'''

(* ===== verification/FinalChainInv.v ===== *)
(** * The final chain: invariant

    Headers are linked, readable from the database and agree with the cache, whatever finalizations, restarts and crashes
    happened. *)

From S2P Require Import Prelude Votes Rewards LogBloom PillarChain BlockCache FinalChain.
Local Open Scope Z_scope.
Local Open Scope outcome_scope.

Section invariant.
Context {St : Type} (api : StateApi St) (cfg : ChainConfig).
Context (sha3 : list rlp_item -> Z) (bloom_sha3 : Z -> list Z) (hash256 : gmap Z (list Z) -> Z).
Context (trx_rlp : ChainTrx -> list Z) (receipt_rlp : TransactionReceipt -> list Z) (system_trx_hash : EVMTransaction -> Z).
Context (finalize_method should_finalize_method : list Z).
Context (iter : gmap Z BlockStats -> list (Z * BlockStats)) (dpos : Z -> Z).
(** The hash has no collisions, the EVM answers every transaction, the cache has room for a block. *)
Context (sha3_inj : Inj (=) (=) sha3) (evm_answers : forall s b l, length (execute_transactions api s b l).2 = length l).
Context (cache_room : 1 <= final_chain_cache_in_blocks cfg).

Notation getBlockHeader := (getBlockHeader cfg sha3).
Notation blockHeader := (@blockHeader St cfg sha3).
Notation prepare := (prepare api cfg sha3 bloom_sha3 hash256 trx_rlp receipt_rlp system_trx_hash finalize_method should_finalize_method iter dpos).
Notation finalize_ := (finalize_ api cfg sha3 bloom_sha3 hash256 trx_rlp receipt_rlp system_trx_hash finalize_method should_finalize_method iter dpos).
Notation newFinalChain := (newFinalChain api cfg sha3 bloom_sha3 hash256 trx_rlp receipt_rlp).
Notation restart_chain := (restart_chain api cfg sha3 bloom_sha3 hash256 trx_rlp receipt_rlp).
Notation crash_finalize := (crash_finalize api cfg sha3 bloom_sha3 hash256 trx_rlp receipt_rlp system_trx_hash finalize_method should_finalize_method iter dpos).
Notation makeSystemTransactions := (makeSystemTransactions api cfg sha3 system_trx_hash finalize_method should_finalize_method).
Notation appendBlock_header := (appendBlock_header sha3 bloom_sha3 hash256 trx_rlp receipt_rlp).
Notation trie_loop := (trie_loop bloom_sha3 trx_rlp receipt_rlp).

(** ** Blocks *)

Lemma trie_loop_done : forall transactions receipts i t1 t2 b, length transactions = length receipts ->
  exists t1' t2', trie_loop i transactions receipts t1 t2 b = Done (t1', t2', fold_left (fun b r => Z.lor b (receipt_bloom bloom_sha3 r)) receipts b).
Proof using.
  induction transactions as [|t transactions IH]; intros [|r receipts] i t1 t2 b Hl; try done; [by exists t1, t2|]. simpl. apply IH. simpl in Hl. lia.
Qed.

'''

The entire listing needs to be output again, exactly, please.

(* ===== verification/FinalChainInv.v ===== *)
(** * The final chain: invariant

    Headers are linked, readable from the database and agree with the cache, whatever finalizations, restarts and crashes
    happened. *)

From S2P Require Import Prelude Votes Rewards LogBloom PillarChain BlockCache FinalChain.
Local Open Scope Z_scope.
Local Open Scope outcome_scope.

Section invariant.
Context {St : Type} (api : StateApi St) (cfg : ChainConfig).
Context (sha3 : list rlp_item -> Z) (bloom_sha3 : Z -> list Z) (hash256 : gmap Z (list Z) -> Z).
Context (trx_rlp : ChainTrx -> list Z) (receipt_rlp : TransactionReceipt -> list Z) (system_trx_hash : EVMTransaction -> Z).
Context (finalize_method should_finalize_method : list Z).
Context (iter : gmap Z BlockStats -> list (Z * BlockStats)) (dpos : Z -> Z).
(** The hash has no collisions, the EVM answers every transaction, the cache has room for a block. *)
Context (sha3_inj : Inj (=) (=) sha3) (evm_answers : forall s b l, length (execute_transactions api s b l).2 = length l).
Context (cache_room : 1 <= final_chain_cache_in_blocks cfg).

Notation getBlockHeader := (getBlockHeader cfg sha3).
Notation blockHeader := (@blockHeader St cfg sha3).
Notation prepare := (prepare api cfg sha3 bloom_sha3 hash256 trx_rlp receipt_rlp system_trx_hash finalize_method should_finalize_method iter dpos).
Notation finalize_ := (finalize_ api cfg sha3 bloom_sha3 hash256 trx_rlp receipt_rlp system_trx_hash finalize_method should_finalize_method iter dpos).
Notation newFinalChain := (newFinalChain api cfg sha3 bloom_sha3 hash256 trx_rlp receipt_rlp).
Notation restart_chain := (restart_chain api cfg sha3 bloom_sha3 hash256 trx_rlp receipt_rlp).
Notation crash_finalize := (crash_finalize api cfg sha3 bloom_sha3 hash256 trx_rlp receipt_rlp system_trx_hash finalize_method should_finalize_method iter dpos).
Notation makeSystemTransactions := (makeSystemTransactions api cfg sha3 system_trx_hash finalize_method should_finalize_method).
Notation appendBlock_header := (appendBlock_header sha3 bloom_sha3 hash256 trx_rlp receipt_rlp).
Notation trie_loop := (trie_loop bloom_sha3 trx_rlp receipt_rlp).

(** ** Blocks *)

Lemma trie_loop_done : forall transactions receipts i t1 t2 b, length transactions = length receipts ->
  exists t1' t2', trie_loop i transactions receipts t1 t2 b = Done (t1', t2', fold_left (fun b r => Z.lor b (receipt_bloom bloom_sha3 r)) receipts b).
Proof using.
  induction transactions as [|t transactions IH]; intros [|r receipts] i t1 t2 b Hl; try done; [by exists t1, t2|]. simpl. apply IH. simpl in Hl. lia.
Qed.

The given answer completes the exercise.